All the zygotes were co-cultured with autologous cumulus cells (ACC) in 20 µL of MRC#D16 medium (YS medium [26]; Biosupply Co.) containing autologous follicular fluid (AFF). Culture medium was exchanged for pre-equilibrated fresh medium every morning. AFF was collected from follicles that produced healthy mature oocytes with a clear corona radiata. AFF was used for culture after inactivation at 56℃ for 30 minutes and sterilization with a 0.22 µm filter in turns followed by centrifuging for 15 minutes at 3,000 rpm. ACCs were also prepared in a 5 µL micro droplet of an organ culture dish (353653, BD Falcon; Becton Dickinson Labware, Franklin Lakes, NJ, USA) under MRC#Oil (Biosupply Co.) by seeding its single cells followed by excising from a clear corona radiata of healthy cumuli and digesting with MRC#Hyase (Biosupply Co.). The first 48 hours of co-culture was supplemented with 10% AFF, and during the next 48 hours 20% AFF was added. In the middle of co-culture, only one embryo in the eSCET group was transferred on day 3 and the rest of the embryos were co-cultured until day 5 or 6. Similarly, only one embryo in the eSBET group was transferred on day 5. The surplus embryos that reached the blastocyst stage on day 5 or 6 were thereafter cryo-preserved by vitrifying one or two units per ampoule based on their quality.

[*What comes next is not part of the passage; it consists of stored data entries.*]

Lemma includes_false_spec s t :
  JS.includes s t = false ↔ ¬ substring_of t s.
Proof.
  rewrite <- includes_spec. by destruct (JS.includes s t).
Qed.

(** ** Rule matching and the sender allow-list *)

Lemma matchRule_from_Some rs lowerSubject r :
  matchRule_from rs lowerSubject = Some r ↔
  ∃ i : nat, rs !! i = Some r
    ∧ substring_of (JS.toLowerCase (tag r)) lowerSubject
    ∧ ∀ (j : nat) r', (j < i)%nat → rs !! j = Some r' →
        ¬ substring_of (JS.toLowerCase (tag r')) lowerSubject.
Proof.
  induction rs as [|r0 rs IH]; simpl.
  - split; [done | by intros (i & Hi & _)].
  - destruct (JS.includes lowerSubject (JS.toLowerCase (tag r0))) eqn:Hinc.
    + apply includes_spec in Hinc. split.
      * intros [= <-]. exists 0%nat. repeat split; [done|]. intros; lia.
      * intros ([|i] & Hi & Hsub & Hfirst).
        -- by injection Hi as ->.
        -- destruct (Hfirst 0%nat r0); [lia | done | done].
    + apply includes_false_spec in Hinc. rewrite IH. split.
      * intros (i & Hi & Hsub & Hfirst). exists (S i). repeat split; [done..|].
        intros [|j] r' Hj Hr'.
        -- by injection Hr' as <-.
        -- apply (Hfirst j); [lia | done].
      * intros ([|i] & Hi & Hsub & Hfirst).
        -- injection Hi as ->. done.
        -- exists i. repeat split; [done..|].
           intros j r' Hj Hr'. apply (Hfirst (S j)); [lia | done].
Qed.

Lemma matchRule_from_None rs lowerSubject :
  matchRule_from rs lowerSubject = None ↔
  ∀ r, r ∈ rs → ¬ substring_of (JS.toLowerCase (tag r)) lowerSubject.
Proof.
  induction rs as [|r0 rs IH]; simpl.
  - split; [intros _ r Hr; by apply elem_of_nil in Hr | done].
  - destruct (JS.includes lowerSubject (JS.toLowerCase (tag r0))) eqn:Hinc.
    + apply includes_spec in Hinc. split; [done|].
      intros Hno. destruct (Hno r0); [left | done].
    + apply includes_false_spec in Hinc. rewrite IH. split.
      * intros Hno r [->|Hr]%elem_of_cons; auto.
      * intros Hno r Hr. apply Hno. by right.
Qed.

(** C6. [matchRule] returns a rule exactly when that rule stands at some
    position of the configured list, its lowercased tag is a substring of the
    lowercased subject, and no rule at an earlier position has that
    property; it returns none exactly when no configured rule has it.  The
    position in the configuration is the only tie-break. *)
Theorem matchRule_first_in_order (config : Config) (subject : string) :
  (∀ r, matchRule config subject = Some r ↔
     ∃ i : nat, rules config !! i = Some r
       ∧ substring_of (JS.toLowerCase (tag r)) (JS.toLowerCase subject)
       ∧ ∀ (j : nat) r', (j < i)%nat → rules config !! j = Some r' →
           ¬ substring_of (JS.toLowerCase (tag r')) (JS.toLowerCase subject))
  ∧ (matchRule config subject = None ↔
       ∀ r, r ∈ rules config →
         ¬ substring_of (JS.toLowerCase (tag r)) (JS.toLowerCase subject)).
Proof.
  unfold matchRule. split.
  - intros r. apply matchRule_from_Some.
  - apply matchRule_from_None.
Qed.

(** C7. [isSenderAllowed] accepts every sender when the allow-list is absent
    or empty; otherwise it accepts exactly the senders whose lowercased
    address contains some lowercased entry of the list. *)
Theorem isSenderAllowed_spec (config : Config) (email : string) :
  isSenderAllowed config email = true ↔
    allowedSenders config = None
    ∨ allowedSenders config = Some []
    ∨ ∃ senders s, allowedSenders config = Some senders ∧ s ∈ senders
        ∧ substring_of (JS.toLowerCase s) (JS.toLowerCase email).
Proof.
  unfold isSenderAllowed.
  destruct (allowedSenders config) as [[|s0 senders]|] eqn:Hcfg.
  - split; auto.
  - rewrite existsb_exists. split.
    + intros (s & Hin & Hs). right; right.
      exists (s0 :: senders), s. repeat split.
      * by apply list_elem_of_In.
      * by apply includes_spec.
    + intros [?|[?|(senders' & s & [= <-] & Hin & Hs)]]; [done..|].
      exists s. split; [by apply list_elem_of_In | by apply includes_spec].
  - split; auto.
Qed.

(** ** Threads *)

Section Threads.

Variable config : Config.
Variable DATA_DIR : string.
Variable world : Oracle.

Lemma run_thread_exec {A} (t : Thread A) (tr : list Obs) :
  ∃ l a, run_thread world t tr = (a, (tr ++ l)%list) ∧ exec t l a.
Proof.
  revert tr. induction t as [a|e k IH]; intros tr; simpl.
  - exists [], a. by rewrite app_nil_r.
  - destruct (IH (answer world tr e) (tr ++ [observe e (answer world tr e)])%list)
      as (l & a & Hrun & Hex).
    exists (observe e (answer world tr e) :: l), a. split.
    + by rewrite Hrun, <- app_assoc.
    + eauto.
Qed.

Lemma exec_log_then {A} level message (k : Thread A) l a :
  exec (log_then DATA_DIR level message k) l a ↔
  ∃ ts l',
    l = (ODate ts :: OConsole (is_error_level level) message
           :: OAppend (LOG_FILE DATA_DIR)
                ("[" +:+ ts +:+ "] [" +:+ level_name level +:+ "] "
                   +:+ message +:+ nl)
           :: l')%list
    ∧ exec k l' a.
Proof.
  unfold log_then; simpl. split.
  - intros (ts & l1 & -> & [] & l2 & -> & [] & l3 & -> & Hk). eauto.
  - intros (ts & l' & -> & Hk). exists ts. eexists; split; [done|].
    exists tt. eexists; split; [done|]. exists tt. eauto.
Qed.

Lemma last_error_step (e d : string) (rest : list (option string)) :
  Forall is_Some rest →
  default d (mjoin (last (Some e :: rest))) = default e (mjoin (last rest)).
Proof.
  destruct rest as [|x rest]; [done|]. intros Hall.
  rewrite last_cons_cons.
  destruct (last (x :: rest)) as [y|] eqn:Hlast; [|by apply last_None in Hlast].
  apply last_Some in Hlast as [l' Hl']. rewrite Hl' in Hall.
  apply Forall_app in Hall as [_ Hy].
  apply Forall_singleton in Hy as [msg ->]. done.
Qed.

Lemma sendLoop_exec mail recipient remaining attempt lastError l a :
  exec (sendLoop config DATA_DIR mail recipient remaining attempt lastError) l a →
  let outcomes := send_outcomes l in
  (length outcomes ≤ remaining)%nat
  ∧ sent l = replicate (length outcomes) (forwardMessage config mail recipient)
  ∧ (∀ n : nat, outcomes !! n = Some None →
       length outcomes = S n
       ∧ a = mkResult recipient true None (attempt + Z.of_nat n))
  ∧ (Forall is_Some outcomes →
       length outcomes = remaining
       ∧ a = mkResult recipient false
               (Some (default lastError (mjoin (last outcomes))))
               (maxAttempts config))
  ∧ attempts_and_waits l
    = retry_protocol (forwardMessage config mail recipient)
        (maxAttempts config) attempt outcomes
  ∧ Forall (is_delivery (LOG_FILE DATA_DIR)) l.
Proof.
  revert attempt lastError l a.
  induction remaining as [|remaining IH]; intros attempt lastError l a;
    cbn [sendLoop exec].
  - intros (ts & l' & -> & -> & ->)%exec_log_then. simpl.
    repeat split; try done.
    repeat constructor; done.
  - intros ([message|] & l' & -> & Hrest).
    + apply exec_log_then in Hrest as (ts & l'' & -> & Hrest).
      set (waits := if bool_decide (is_Some (Some message)
                                    ∧ attempt < maxAttempts config)
                    then [OTimeout (1000 * attempt)] else []).
      assert (∃ rest, l'' = (waits ++ rest)%list
                ∧ exec (sendLoop config DATA_DIR mail recipient remaining
                          (attempt + 1) message) rest a)
        as (rest & -> & Hex).
      { subst waits. destruct (Z.ltb_spec attempt (maxAttempts config)).
        - destruct Hrest as ([] & l3 & -> & Hrest).
          exists l3. by rewrite bool_decide_eq_true_2 by eauto.
        - exists l''. by rewrite bool_decide_eq_false_2 by (intros [_ ?]; lia). }
      clear Hrest.
      apply IH in Hex as (Hlen & Hsent & Hok & Hfail & Hprot & Hdel).
      assert (send_outcomes (waits ++ rest) = send_outcomes rest) as Hout
        by (subst waits; by case_bool_decide).
      assert (sent (waits ++ rest) = sent rest) as Hsent'
        by (subst waits; by case_bool_decide).
      assert (attempts_and_waits (waits ++ rest)
              = (waits ++ attempts_and_waits rest)%list) as Hwaits
        by (subst waits; by case_bool_decide).
      assert (Forall (is_delivery (LOG_FILE DATA_DIR)) waits) as Hdel'
        by (subst waits; case_bool_decide; by repeat constructor).
      simpl.
      fold (send_outcomes (waits ++ rest)). fold (sent (waits ++ rest)).
      fold (attempts_and_waits (waits ++ rest)).
      rewrite Hout, Hsent', Hwaits. simpl.
      split; [lia|]. split; [by rewrite Hsent|]. split; [|split; [|split]].
      * intros [|n] Hn; [done|]. simpl in Hn.
        destruct (Hok n Hn) as [-> ->]. split; [done|].
        f_equal. lia.
      * intros [_ Hall]%Forall_cons. destruct (Hfail Hall) as [-> ->].
        split; [done|]. by rewrite last_error_step.
      * rewrite Hprot; by subst waits.
      * repeat (constructor; [done|]). by apply Forall_app.
    + apply exec_log_then in Hrest as (ts & l'' & -> & -> & ->). simpl.
      split; [lia|]. split; [done|]. split; [|split; [|split]].
      * intros [|n] Hn; [|done]. split; [done|]. f_equal. lia.
      * intros [[? [=]] _]%Forall_cons.
      * done.
      * repeat constructor; done.
Qed.
(** * mdify: the fetch-extract-persist pipeline, the sitemap reader and the
      static server, embedded from the Go sources

    - package scraper: [FetchWithRetries], [ExtractContent], [ScrapeURL],
      [GetOutputPath], [SaveMarkdown], [scrapeSequential], [worker],
      [scrapeConcurrent], [ScrapeURLs], and the mocks of its tests;
    - package sitemap: [FetchSitemap], [FilterURLs], [GetURLsFromSitemap];
    - package server: [MarkdownHandler.ServeHTTP] and the mocks of its
      tests.

    Go's [int] and [time.Duration] are 64-bit two's complement integers and
    are kept as [Z] with the wrap-around written out.  Strings are Go byte
    strings.  The functions of Go's standard library that the sources call
    ([strings], [path/filepath], [net/url]) are written out after their
    Unix implementations. *)

From Stdlib Require Import ZArith List Bool Ascii String Lia Permutation.
From stdpp Require Import base option list relations strings gmap.

Local Open Scope string_scope.
Local Open Scope Z_scope.

(** ** Machine integers *)

Module GoInt.

Definition wrap64 (z : Z) : Z := (z + 2 ^ 63) mod 2 ^ 64 - 2 ^ 63.

Definition add64 (a b : Z) : Z := wrap64 (a + b).
Definition mul64 (a b : Z) : Z := wrap64 (a * b).

(** [uint(x)] on a 64-bit platform. *)
Definition uint (x : Z) : Z := x mod 2 ^ 64.

(** [x << s] at type int64; a shift count of 64 or more leaves 0. *)
Definition shl64 (x s : Z) : Z := wrap64 (Z.shiftl x s).

End GoInt.

(** ** package time *)

Module GoTime.

(** [time.Duration] is an int64 count of nanoseconds. *)
Definition Duration : Type := Z.
Definition Second : Duration := 1000000000.

End GoTime.

(** ** package strings *)

Module GoStrings.

Fixpoint drop (n : nat) (s : string) : string :=
  match n, s with
  | O, _ => s
  | S n', String _ s' => drop n' s'
  | S _, EmptyString => EmptyString
  end.

Fixpoint take (n : nat) (s : string) : string :=
  match n, s with
  | O, _ => EmptyString
  | S n', String c s' => String c (take n' s')
  | S _, EmptyString => EmptyString
  end.

Definition HasPrefix (s pfx : string) : bool := String.prefix pfx s.

Definition TrimPrefix (s pfx : string) : string :=
  if HasPrefix s pfx then drop (String.length pfx) s else s.

Definition HasSuffix (s sfx : string) : bool :=
  (String.length sfx <=? String.length s)%nat
  && String.eqb (drop (String.length s - String.length sfx) s) sfx.

Fixpoint Contains (s substr : string) : bool :=
  HasPrefix s substr
  || match s with
     | EmptyString => false
     | String _ s' => Contains s' substr
     end.

(** [strings.Split(s, "/")] for a one-byte separator. *)
Fixpoint Split (s : string) (sep : ascii) : list string :=
  match s with
  | EmptyString => [EmptyString]
  | String c s' =>
      if Ascii.eqb c sep then EmptyString :: Split s' sep
      else match Split s' sep with
           | h :: t => String c h :: t
           | [] => [String c EmptyString]
           end
  end.

Fixpoint Join (elems : list string) (sep : string) : string :=
  match elems with
  | [] => EmptyString
  | [e] => e
  | e :: rest => e +:+ sep +:+ Join rest sep
  end.

(** [strings.Cut(s, sep)] for a one-byte separator: the text before the
    first separator, the text after it, and whether it was found. *)
Fixpoint Cut (s : string) (sep : ascii) : string * string * bool :=
  match s with
  | EmptyString => (EmptyString, EmptyString, false)
  | String c s' =>
      if Ascii.eqb c sep then (EmptyString, s', true)
      else let '(b, a, found) := Cut s' sep in (String c b, a, found)
  end.

End GoStrings.

(** ** package path/filepath (Unix) *)

Module GoFilepath.

(** The element stack of [Clean], innermost element first.  [..] backs up
    over a real element; at the start of a path that is not rooted it is
    kept, at the root it is dropped. *)
Fixpoint cleanElems (rooted : bool) (elems out : list string) : list string :=
  match elems with
  | [] => rev out
  | e :: rest =>
      if String.eqb e "" then cleanElems rooted rest out
      else if String.eqb e "." then cleanElems rooted rest out
      else if String.eqb e ".." then
        match out with
        | top :: out' =>
            if String.eqb top ".." then cleanElems rooted rest (e :: out)
            else cleanElems rooted rest out'
        | [] =>
            if rooted then cleanElems rooted rest out
            else cleanElems rooted rest (e :: out)
        end
      else cleanElems rooted rest (e :: out)
  end.

Definition Clean (path : string) : string :=
  let rooted := GoStrings.HasPrefix path "/" in
  let body := GoStrings.Join (cleanElems rooted (GoStrings.Split path "/") []) "/" in
  let out := if rooted then "/" +:+ body else body in
  if String.eqb out "" then "." else out.

(** [filepath.Join]: the first non-empty element and all that follow it,
    joined by the separator and cleaned. *)
Fixpoint Join (elem : list string) : string :=
  match elem with
  | [] => ""
  | e :: rest =>
      if String.eqb e "" then Join rest
      else Clean (GoStrings.Join (e :: rest) "/")
  end.

(** [path[:i+1]] for [i] the index of the last separator. *)
Definition dirPart (path : string) : string :=
  match rev (GoStrings.Split path "/") with
  | [] | [_] => ""
  | _ :: revinit => GoStrings.Join (rev revinit) "/" +:+ "/"
  end.

Definition Dir (path : string) : string := Clean (dirPart path).

(** An element that names a file or a directory: not empty, not [.] or
    [..], and without a separator. *)
Definition plainElem (e : string) : bool :=
  negb (String.eqb e "") && negb (String.eqb e ".") && negb (String.eqb e "..")
  && negb (GoStrings.Contains e "/").

(** The path that leads from the cleaned directory [dir] down the
    elements [rel]. *)
Definition below (dir : string) (rel : list string) : string :=
  if String.eqb dir "." then GoStrings.Join rel "/"
  else if String.eqb dir "/" then dir +:+ GoStrings.Join rel "/"
  else dir +:+ "/" +:+ GoStrings.Join rel "/".

End GoFilepath.

(** ** package net/url

    [Parse] follows [net/url.Parse]: the fragment is cut off, control bytes
    are refused, the scheme is split off, then the query, then the
    authority, and what remains is percent-decoded into [Path].  The
    validation of the characters of the userinfo and host inside the
    authority, the [ForceQuery], [RawPath] and [User] fields and the
    decoding of the fragment are left out; none of them feeds [Path]. *)

Module GoURL.

Record URL : Type := mkURL {
  Scheme : string;
  Opaque : string;
  Host : string;
  Path : string;
  RawQuery : string;
  Fragment : string;
}.

Inductive ParseError : Type :=
| InvalidControlCharacter
| MissingProtocolScheme
| FirstSegmentColon
| InvalidEscape.

Definition byte_in (lo hi : string) (c : ascii) : bool :=
  match lo, hi with
  | String l _, String h _ =>
      (nat_of_ascii l <=? nat_of_ascii c)%nat && (nat_of_ascii c <=? nat_of_ascii h)%nat
  | _, _ => false
  end.

Definition isAlpha (c : ascii) : bool := byte_in "a" "z" c || byte_in "A" "Z" c.
Definition isDigit (c : ascii) : bool := byte_in "0" "9" c.
Definition ishex (c : ascii) : bool :=
  isDigit c || byte_in "a" "f" c || byte_in "A" "F" c.

Definition unhex (c : ascii) : nat :=
  if isDigit c then nat_of_ascii c - 48
  else if byte_in "a" "f" c then nat_of_ascii c - 97 + 10
  else if byte_in "A" "F" c then nat_of_ascii c - 65 + 10
  else 0.

(** [unescape(s, encodePath)]: [%XX] becomes the byte XX, a [%] that is
    not followed by two hex digits is an error, [+] stays. *)
Fixpoint unescape (s : string) : option string :=
  match s with
  | EmptyString => Some EmptyString
  | String c rest =>
      if Ascii.eqb c "%" then
        match rest with
        | String a (String b rest') =>
            if ishex a && ishex b then
              String (ascii_of_nat (16 * unhex a + unhex b)) <$> unescape rest'
            else None
        | _ => None
        end
      else String c <$> unescape rest
  end.

Fixpoint stringContainsCTLByte (s : string) : bool :=
  match s with
  | EmptyString => false
  | String c s' =>
      (nat_of_ascii c <? 32)%nat || (nat_of_ascii c =? 127)%nat
      || stringContainsCTLByte s'
  end.

Inductive SchemeScan : Type :=
| NoScheme
| EmptyScheme
| FoundScheme (scheme rest : string).

Definition extendScheme (c : ascii) (r : SchemeScan) : SchemeScan :=
  match r with
  | FoundScheme scheme rest => FoundScheme (String c scheme) rest
  | _ => r
  end.

(** The loop of [getScheme]; [first] says that the index is 0. *)
Fixpoint scanScheme (first : bool) (s : string) : SchemeScan :=
  match s with
  | EmptyString => NoScheme
  | String c s' =>
      if isAlpha c then extendScheme c (scanScheme false s')
      else if isDigit c || Ascii.eqb c "+" || Ascii.eqb c "-" || Ascii.eqb c "." then
        if first then NoScheme else extendScheme c (scanScheme false s')
      else if Ascii.eqb c ":" then
        if first then EmptyScheme else FoundScheme EmptyString s'
      else NoScheme
  end.

Definition getScheme (rawURL : string) : ParseError + string * string :=
  match scanScheme true rawURL with
  | NoScheme => inr (EmptyString, rawURL)
  | EmptyScheme => inl MissingProtocolScheme
  | FoundScheme scheme rest => inr (scheme, rest)
  end.

Definition toLowerByte (c : ascii) : ascii :=
  if byte_in "A" "Z" c then ascii_of_nat (nat_of_ascii c + 32) else c.

Fixpoint ToLower (s : string) : string :=
  match s with
  | EmptyString => EmptyString
  | String c s' => String (toLowerByte c) (ToLower s')
  end.

(** The host of an authority: what follows the last [@]. *)
Definition hostOf (authority : string) : string :=
  match rev (GoStrings.Split authority "@") with
  | h :: _ => h
  | [] => authority
  end.

(** [authority[:i]] and [authority[i:]] for [i] the index of the first
    ["/"], or the whole text and nothing when there is none. *)
Definition splitAuthority (s : string) : string * string :=
  let '(before, after, found) := GoStrings.Cut s "/" in
  if found then (before, String "/" after) else (s, EmptyString).

Definition parse (rawURL : string) : ParseError + URL :=
  if stringContainsCTLByte rawURL then inl InvalidControlCharacter
  else if String.eqb rawURL "*" then inr (mkURL "" "" "" "*" "" "")
  else
    match getScheme rawURL with
    | inl e => inl e
    | inr (scheme0, rest0) =>
        let scheme := ToLower scheme0 in
        let '(rest, rawQuery, _) := GoStrings.Cut rest0 "?" in
        if negb (GoStrings.HasPrefix rest "/") && negb (String.eqb scheme "") then
          inr (mkURL scheme rest "" "" rawQuery "")
        else if negb (GoStrings.HasPrefix rest "/")
                && GoStrings.Contains (GoStrings.Cut rest "/").1.1 ":" then
          inl FirstSegmentColon
        else
          let '(host, rest') :=
            if (negb (String.eqb scheme "") || negb (GoStrings.HasPrefix rest "///"))
               && GoStrings.HasPrefix rest "//"
            then let '(authority, r) := splitAuthority (GoStrings.drop 2 rest) in
                 (hostOf authority, r)
            else (EmptyString, rest) in
          match unescape rest' with
          | None => inl InvalidEscape
          | Some path => inr (mkURL scheme "" host path rawQuery "")
          end
    end.

Definition Parse (rawURL : string) : ParseError + URL :=
  let '(u, frag, _) := GoStrings.Cut rawURL "#" in
  match parse u with
  | inl e => inl e
  | inr url =>
      inr (mkURL (Scheme url) (Opaque url) (Host url) (Path url) (RawQuery url) frag)
  end.

End GoURL.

5. Luteal phase support and embryo transfer

The luteal phase was supported by administration of Crinone gel (90 mg, Merck Serono) and Utrogestan (100 mg, Lab. Besins Int., Paris, France) for 14 days after oocyte retrieval. The Crinon gel was taken once a day vaginally, while the Utrogestan was taken orally three times a day.

The quality of cleavage-stage embryos was assessed in the morning of day 3. A "good" quality day 3 embryo was defined as having more than 7-blastomeres of equal size and less than 20% fragmentation. The quality of blastocyst-stage embryos was assessed in the morning of day 5, which was categorized according to the criteria of Gardner and Schoolcraft [27]. The scoring system was based on the degree of expansion and hatching status of the blastocoel cavity (1-6), the size of the inner cell mass (A-C), and the development of the trophectoderm (A-C). It was standard that the blastocyst embryo transfer would be performed for women with more than 4 good embryos on day 3. However, most of the women with embryos produced by ICSI were excluded from this standard although they had several good quality embryos due to a fear of ET failure. The eSCET or eSBET was completed by transferring a single best embryo into the uterine cavity in each group.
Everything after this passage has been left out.